▶ [Data extracts]:
(** X21.  [interpolate_masked] raises a [ValueError] when no value is
    unmasked (an empty or fully masked array).  Otherwise it returns an
    array of the same length, in which every unmasked value is kept and
    every value, interpolated or not, lies between the smallest and the
    largest unmasked value. *)
Theorem interpolate_masked_values (masked : marray) :
  (ma_compressed masked = [] -> interpolate_masked masked = Raise ValueError) /\
  (ma_compressed masked <> [] ->
   exists out lo hi,
     interpolate_masked masked = Ok out /\ length out = length masked /\
     np_min (ma_compressed masked) = Ok lo /\ np_max (ma_compressed masked) = Ok hi /\
     (forall (k : nat) v, masked !! k = Some (Some v) ->
        exists w, out !! k = Some w /\ w == v) /\
     (forall (k : nat) w, out !! k = Some w -> lo <= w <= hi)).
Proof.
  split.
  - intros Hnil. unfold interpolate_masked, np_interp. rewrite Hnil.
    by destruct (_ <$> np_where _).
  - intros Hne.
    assert (Hout : exists out, interpolate_masked masked = Ok out).
    { unfold interpolate_masked.
      change ((fun k => inject_Z (Z.of_nat k)) <$> np_where _)
        with (sample_points 0 masked).
      unfold np_interp. pose proof (length_sample_points 0 masked) as Hlen.
      destruct (sample_points 0 masked) as [|xa xp];
        destruct (ma_compressed masked) as [|fa fp]; try done.
      simpl in Hlen. injection Hlen as Hlen. apply Nat.eqb_eq in Hlen.
      rewrite Hlen. simpl. eauto. }
    destruct Hout as [out Hout].
    destruct (interpolate_masked_Ok _ _ Hout) as (xa & fa & xp & fp & Hxp & Hfp & ->).
    destruct (np_min (ma_compressed masked)) as [lo|e] eqn:Hlo;
      [|by destruct (ma_compressed masked)].
    destruct (np_max (ma_compressed masked)) as [hi|e] eqn:Hhi;
      [|by destruct (ma_compressed masked)].
    eexists _, lo, hi. split; [exact Hout|].
    split; [by rewrite !length_fmap, length_seq|].
    split; [done|]. split; [done|]. split.
    + intros k v Hk. rewrite !list_lookup_fmap.
      rewrite lookup_seq_lt by (by eapply lookup_lt_Some). simpl.
      eexists. split; [reflexivity|].
      by apply (np_interp_unmasked masked 0 k v xa fa xp fp).
    + intros k w. rewrite !list_lookup_fmap.
      destruct (seq 0 (length masked) !! k) as [k'|] eqn:Ek; [|done].
      simpl. intros [= <-].
      destruct (np_min_spec _ _ Hlo) as [_ Hmin].
      destruct (np_max_spec _ _ Hhi) as [_ Hmax].
      assert (Hall : Forall (fun f => lo <= f <= hi) (fa :: fp)).
      { rewrite <- Hfp. apply Forall_forall. intros f Hf. split; auto. }
      apply Forall_cons in Hall as [Hfa Hall].
      destruct (Qltb _ xa) eqn:E; [done|].
      apply Qltb_ge in E. by apply interp_from_bounds.
Qed.

(** *** [execute] does not read the flags and [posc] it is given *)

Lemma for_each_fmap {A B S} (body : S -> B -> result S) (f : A -> B) (xs : list A) (s : S) :
  for_each body (f <$> xs) s = for_each (fun s x => body s (f x)) xs s.
Proof.
  revert s. induction xs as [|x xs IH]; intros s; [done|].
  rewrite fmap_cons. simpl. destruct (body s (f x)); simpl; [apply IH|done].
Qed.

Lemma for_each_ext {A S} (body1 body2 : S -> A -> result S) (xs : list A) (s : S) :
  (forall s x, body1 s x = body2 s x) -> for_each body1 xs s = for_each body2 xs s.
Proof.
  intros Hext. revert s. induction xs as [|x xs IH]; intros s; [done|].
  simpl. rewrite Hext. destruct (body2 s x); simpl; [apply IH|done].
Qed.

Lemma for_each_commute {A S} (body : S -> A -> result S) (g : S -> S) (xs : list A) (s : S) :
  (forall s x, body (g s) x = g <$> body s x) ->
  for_each body xs (g s) = g <$> for_each body xs s.
Proof.
  intros Hg. revert s. induction xs as [|x xs IH]; intros s; [done|].
  simpl. rewrite Hg. destruct (body s x); simpl; [apply IH|done].
Qed.

Lemma fmap_unmarked_order (ls : list line) : order <$> (unmarked <$> ls) = order <$> ls.
Proof. rewrite <- list_fmap_compose. by apply list_fmap_ext. Qed.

▶ [Work to be completed]: From the entries above, copy every line containing the word "ValueError".

▶ [Completed exercise]:
(** X21.  [interpolate_masked] raises a [ValueError] when no value is
  (ma_compressed masked = [] -> interpolate_masked masked = Raise ValueError) /\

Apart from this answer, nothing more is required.